Meditation may be a word that is dropping more and more regularly into conversations these days. Yet if you have never tried it, and are a beginner, it may not be clear how to start. The truth is there is no right or wrong way to meditate. And you can ignore anyone that tells you any different. However, there are a few things that if you know, you will find it easier to get started.
So try the following, to begin with.
Sit Down: Find yourself a comfortable seated position. The common position you will have seen is a cross-legged one. However, there is nothing to stop you from sitting on your knees, or on a chair. Any seated position where you are comfortable. The more comfortable you are, the easier you will find it to meditate.
Back Straight: This is pretty important. You want your spine to be as straight as possible. This allows the flow of your breath (or prana as it is known in yoga) around your body. Sometimes this can be difficult to maintain for longer meditation periods. If so, try sitting against a wall, or you can even transition to a lying down position during your meditation. In the long run, you will find that you build an ability to sit for longer, especially if you practice the physical asana part of yoga. After all, this is what it was first designed to enable.
Hand position: You have several options on where to place your hands. Again you may have seen photos where yogis have their hands in Jnana Mudra (thumb & index finger touch while pams face up). This is not necessary but you are welcome to try it if it feels comfortable. A few good hand positions depending on what you need from the world.
- On your knees palms facing upwards for energy in from the universe
- On your knees palms facing down to calm you down
Close your eyes: For beginner’s meditation is easier if you close your eyes. This eliminates one of your five senses, making it easier to focus the mind. Personally I sometimes like to meditate with my eyes open. This may be because I am naturally an extrovert that takes energy from the world around me. If your eyes are open, keep them very loosely focussed on one point in front of you. This way you still achieve the desired effect of having them closed, you control the sight sense and reduce distractions for your mind.
Breathe normally: As a starter for ten, breathe at your normal pace. This may be fast, this may be slow. It is entirely personal. The key with the breath is to be able to observe it and feel it. There are meditation techniques that use the breath to bring you into a deeper meditative state, but as a beginner, you just need to become aware of it. Notice how your breath moves through your body and the sensations it brings to each part.
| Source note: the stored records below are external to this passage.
Lemma filtered_get2_response (lvl : Z) (ctx : list (string * Field))
    (endpoint : string) (resp : Response) :
  filtered_run lvl
    (get2_response {| level := lvl; context := ctx |} endpoint resp)
    (get2_response {| level := TraceLevel; context := ctx |} endpoint resp).
Proof.
  unfold get2_response, With, io_ReadAll. cbn [level context].
  destruct (decide (StatusCode resp = StatusNotFound)); [filtered_steps|].
  destruct (decide (StatusCode resp = StatusNoContent)); [filtered_steps|].
  destruct (rd_err (Body resp)); [filtered_steps|].
  destruct (decide (Z.quot (StatusCode resp) 100 <> 2)); [filtered_steps|].
  destruct (populateContentType _ resp) as [res [err|]]; filtered_steps;
    destruct (populateConsensusVersion _ resp) as [res' [err'|]]; filtered_steps.
Qed.

(** X19. Raising the log level only drops entries: what [get2], [get] and
    [post] emit at a level is what they emit at trace level, less the log
    entries below that level, in the same order; the calls on the span are
    all kept.  For [post] this holds when the request body reads to the
    end. *)
Theorem log_level_only_filters (s : Service) (endpoint : string) (lvl : Z) :
  emitted (get2 (with_level lvl s) endpoint)
  = List.filter (written_at lvl)
      (emitted (get2 (with_level TraceLevel s) endpoint)) /\
  emitted (get (with_level lvl s) endpoint)
  = List.filter (written_at lvl)
      (emitted (get (with_level TraceLevel s) endpoint)) /\
  (forall r, rd_err r = None ->
     emitted (post (with_level lvl s) endpoint (Some r))
     = List.filter (written_at lvl)
         (emitted (post (with_level TraceLevel s) endpoint (Some r)))).
Proof.
  split; [|split].
  - apply (@proj2 (result (get2 (with_level lvl s) endpoint)
                   = result (get2 (with_level TraceLevel s) endpoint))).
    change (filtered_run lvl (get2 (with_level lvl s) endpoint)
              (get2 (with_level TraceLevel s) endpoint)).
    unfold get2. apply filtered_with_span.
    unfold call_log, With. cbn [with_level log level context address].
    change (get2_request (with_level lvl s) endpoint)
      with (get2_request (with_level TraceLevel s) endpoint).
    apply filtered_bind; [filtered_steps|intros _].
    destruct (get2_request _ endpoint) as [err|req]; [filtered_steps|].
    apply filtered_bind; [filtered_steps|intros _].
    change (client (with_level lvl s) req)
      with (client (with_level TraceLevel s) req).
    destruct (client _ req) as [err|resp]; [filtered_steps|].
    apply filtered_get2_response.
  - apply (@proj2 (result (get (with_level lvl s) endpoint)
                   = result (get (with_level TraceLevel s) endpoint))).
    change (filtered_run lvl (get (with_level lvl s) endpoint)
              (get (with_level TraceLevel s) endpoint)).
    unfold get, call_log, With, io_ReadAll.
    cbn [with_level log level context address].
    change (get_request (with_level lvl s) endpoint)
      with (get_request (with_level TraceLevel s) endpoint).
    apply filtered_bind; [filtered_steps|intros _].
    destruct (get_request _ endpoint) as [err|req]; [filtered_steps|].
    change (client (with_level lvl s) req)
      with (client (with_level TraceLevel s) req).
    destruct (client _ req) as [err|resp]; [filtered_steps|].
    destruct (decide _); [filtered_steps|].
    destruct (rd_err (Body resp)); [filtered_steps|].
    destruct (decide _); filtered_steps.
  - intros r Hread.
    apply (@proj2 (result (post (with_level lvl s) endpoint (Some r))
                   = result (post (with_level TraceLevel s) endpoint (Some r)))).
    change (filtered_run lvl (post (with_level lvl s) endpoint (Some r))
              (post (with_level TraceLevel s) endpoint (Some r))).
    unfold post, call_log, With, io_ReadAll.
    cbn [with_level log level context address].
    apply filtered_bind.
    + unfold post_body, io_ReadAll, Enabled. cbn [level]. rewrite Hread.
      rewrite (bool_decide_eq_true_2 (TraceLevel <= TraceLevel)) by done.
      destruct (bool_decide (lvl <= TraceLevel)) eqn:E.
      * filtered_steps.
      * split.
        -- rewrite result_bind, result_Msg, result_mret.
           by rewrite (bytes_NewReader_rd_data r Hread).
        -- unfold Msg, Enabled. cbn [level context].
           rewrite (bool_decide_eq_true_2 (TraceLevel <= TraceLevel)) by done.
           cbn. by rewrite E.
    + intros body'.
      change (post_request (with_level lvl s) endpoint body')
        with (post_request (with_level TraceLevel s) endpoint body').
      destruct (post_request _ endpoint body') as [err|req]; [filtered_steps|].
      change (client (with_level lvl s) req)
        with (client (with_level TraceLevel s) req).
      destruct (client _ req) as [err|resp]; [filtered_steps|].
      destruct (rd_err (Body resp)); [filtered_steps|].
      destruct (decide _); filtered_steps.
Qed.

Lemma carries_bind {A B} (ctx : list (string * Field)) (m : Tx A) (f : A -> Tx B) :
  Forall (carries ctx) (emitted m) ->
  (forall a, Forall (carries ctx) (emitted (f a))) ->
  Forall (carries ctx) (emitted (m ≫= f)).
Proof.
  intros Hm Hf. rewrite emitted_bind. apply Forall_app. split; [done|].
  destruct (result m); [apply Hf | constructor..].
Qed.

Lemma carries_Msg (ctx : list (string * Field)) (lg : Logger) (l : Z)
    (fields : list (string * Field)) (msg : string) :
  (exists more, context lg = ctx ++ more) ->
  Forall (carries ctx) (emitted (Msg lg l fields msg)).
Proof.
  intros [more Hctx]. unfold Msg. destruct (Enabled lg l); [|constructor].
  repeat constructor. exists (more ++ fields). by rewrite Hctx, app_assoc.
Qed.

Lemma carries_emit (ctx : list (string * Field)) (ev : Event) :
  carries ctx ev -> Forall (carries ctx) (emitted (emit ev)).
Proof. intros Hev. by repeat constructor. Qed.

Lemma carries_nothing {A} (ctx : list (string * Field)) (m : Tx A) :
  emitted m = [] -> Forall (carries ctx) (emitted m).
Proof. intros ->. constructor. Qed.

Lemma carries_with_span {A} (ctx : list (string * Field)) (name : string)
    (m : Tx A) :
  Forall (carries ctx) (emitted m) ->
  Forall (carries ctx) (emitted (with_span name m)).
Proof.
  destruct m as [w r]. cbn. intros Hw. constructor; [done|].
  apply Forall_app. split; [done|]. by repeat constructor.
Qed.

Lemma emitted_with_span {A} (name : string) (m : Tx A) :
  emitted (with_span name m) = SpanStart name :: emitted m ++ [SpanEnd].
Proof. by destruct m. Qed.

Ltac carries_steps :=
  repeat first
    [ apply carries_nothing; reflexivity
    | apply carries_emit; exact I
    | apply carries_Msg; cbn [With context call_log];
      first [ exists []; symmetry; apply app_nil_r
            | eexists; reflexivity ]
    | apply carries_bind; [|intros ?] ].

(** The fields every entry of a call starts with. *)
Lemma call_log_context (s : Service) (endpoint : string) :
  context (call_log s endpoint)
  = context (log s)
    ++ [("id", FHex rand_Int31); ("address", FStr (address s));
        ("endpoint", FStr endpoint)].
Proof. reflexivity. Qed.

(** X20. Every log entry [get2], [get] and [post] write starts with the
    fields of the service's logger followed by the call's [id], the
    service's [address] and the [endpoint]. *)
Theorem log_entries_carry_the_call (s : Service) (endpoint : string)
    (body : option Reader) (ev : Event) :
  ev ∈ emitted (get2 s endpoint) \/ ev ∈ emitted (get s endpoint) \/
  ev ∈ emitted (post s endpoint body) ->
  carries (context (log s)
           ++ [("id", FHex rand_Int31); ("address", FStr (address s));
               ("endpoint", FStr endpoint)]) ev.
Proof.
  rewrite <- call_log_context.
  set (ctx := context (call_log s endpoint)).
  assert (H2 : Forall (carries ctx) (emitted (get2 s endpoint))).
  { unfold get2. apply carries_with_span.
    apply carries_bind; [carries_steps|intros _].
    destruct (get2_request s endpoint) as [err|req]; [carries_steps|].
    apply carries_bind; [carries_steps|intros _].
    destruct (client s req) as [err|resp]; [carries_steps|].
    unfold get2_response, io_ReadAll.
    destruct (decide (StatusCode resp = StatusNotFound)); [carries_steps|].
    destruct (decide (StatusCode resp = StatusNoContent)); [carries_steps|].
    destruct (rd_err (Body resp)); [carries_steps|].
    destruct (decide (Z.quot (StatusCode resp) 100 <> 2)); [carries_steps|].
    destruct (populateContentType _ resp) as [res [err|]]; carries_steps;
      destruct (populateConsensusVersion _ resp) as [res' [err'|]]; carries_steps. }
  assert (H1 : Forall (carries ctx) (emitted (get s endpoint))).
  { unfold get, io_ReadAll.
    apply carries_bind; [carries_steps|intros _].
    destruct (get_request s endpoint) as [err|req]; [carries_steps|].
    destruct (client s req) as [err|resp]; [carries_steps|].
    destruct (decide _); [carries_steps|].
    destruct (rd_err (Body resp)); [carries_steps|].
    destruct (decide _); carries_steps. }
  assert (H3 : Forall (carries ctx) (emitted (post s endpoint body))).
  { unfold post, io_ReadAll. apply carries_bind.
    - unfold post_body, io_ReadAll. destruct (Enabled _ _); [|carries_steps].
      destruct body as [r|]; [|carries_steps].
      destruct (rd_err r); carries_steps.
    - intros body'.
      destruct (post_request s endpoint body') as [err|req]; [carries_steps|].
      destruct (client s req) as [err|resp]; [carries_steps|].
      destruct (rd_err (Body resp)); [carries_steps|].
      destruct (decide _); carries_steps. }
  rewrite Forall_forall in H1, H2, H3.
  intros [Hin|[Hin|Hin]]; auto.
Qed.

(** *** The entry of a failed GET *)

Lemma replace_from_delete (o : byte) (fuel : nat) (s : list byte) :
  (length s <= fuel)%nat ->
  replace_from fuel s o [] [] = filter (λ c, c <> o) s.
Proof.
  revert s. induction fuel as [|fuel IH]; intros s Hlen.
  - destruct s; [reflexivity | cbn in Hlen; lia].
  - destruct s as [|x s]; [reflexivity|].
    cbn [replace_from]. rewrite HasPrefix_one.
    cbn [length app]. rewrite drop_0. cbn [length] in Hlen.
    rewrite IH by lia.
    destruct (decide (x = o)) as [->|Hne].
    + rewrite bool_decide_eq_true_2 by done.
      by rewrite filter_cons_False by (intros Hne; by apply Hne).
    + rewrite bool_decide_eq_false_2 by done.
      by rewrite filter_cons_True by done.
Qed.

Lemma ReplaceAll_delete (o : byte) (s : list byte) :
  ReplaceAll s o [] [] = filter (λ c, c <> o) s.
Proof. unfold ReplaceAll. by apply replace_from_delete. Qed.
Try and stay as still as possible: It is normal that you will get an itch during your meditation. Your foot may fall asleep. Your body position may become uncomfortable. It is your ability to sit with these things, and still keep your mind focussed, which helps build your mental strength. After some practice you will learn to breathe through any discomfort. An important lesson that may allow you to cope better with issues that arise in your daily lives. For example, when your train is late, or a friend says something that irritates you. I have found that as I grow my meditation practice, I am less irritated by these things or can bring myself back to a state of calm quicker.
Focus on one thing: Your mind conjures up over 60,000 thoughts in any one day. Expecting your mind to stop thinking is near impossible. However, focussing your thoughts on one thing helps you find quiet in the crazy explosion that is our mind. There are a few options on what you should challenge your mind to focus on. The most common is the breath, to focus on the movement of your inhale, your exhale. Simple. However, there are many that are used, for example, mantras, repetitive counting, and visualisations. For the counting, it is always a simple count of “1, 2, 1, 2” or “1, 2, 3, 4, 1, 2, 3, 4”. To find inspiration for things to focus on try some free guided meditation on apps like calm and insight timer.
Slow and steady: While it is true the more you meditate, the more benefits you will feel. The key is consistency, so start by challenging yourself to 5 minutes a day. Once you have mastered this and found space for it in your life, build it up by adding a minute every week. Much like building up to a maximum rep in a back squat, you want to increase the length slowly and maintain the consistency of your practice. It is said that the ideal length is 20 minutes twice a day. After this point, there is a distinct decline in the benefits. That is not to say that there is anything wrong with meditating for an hour every morning. Most importantly it needs to be something that works for you.
There you have it, maybe give it a try tomorrow. As I say there really is no right or wrong way to do it. So explore what you like and give it a fair chance. It is not something that is easy to commit to, and you may not see the benefits overnight but try and stick with it. It requires a bit of patience that is very rare these days. And if you are struggling, read these tips on how not to quit your meditation practice.
Overall, meditation can help offset many of the stressors we experience in our daily lives. We have, as a society, become very impatient and often we are too quick to judge. Too quick to quit a relationship. Too quick to talk smack about our boss. Too quick to shout at a fellow driver after some road rage incidents. Do not be too quick to quit meditation as it will help you build discipline and focus. It helps develop an ability to sit and breathe through pain and discomfort. This is effectively the superpower we all need to be able to deal with modern society, and why meditation is a word you will hear more and more in the coming years. So stick with it, and see whether you can develop the superpower.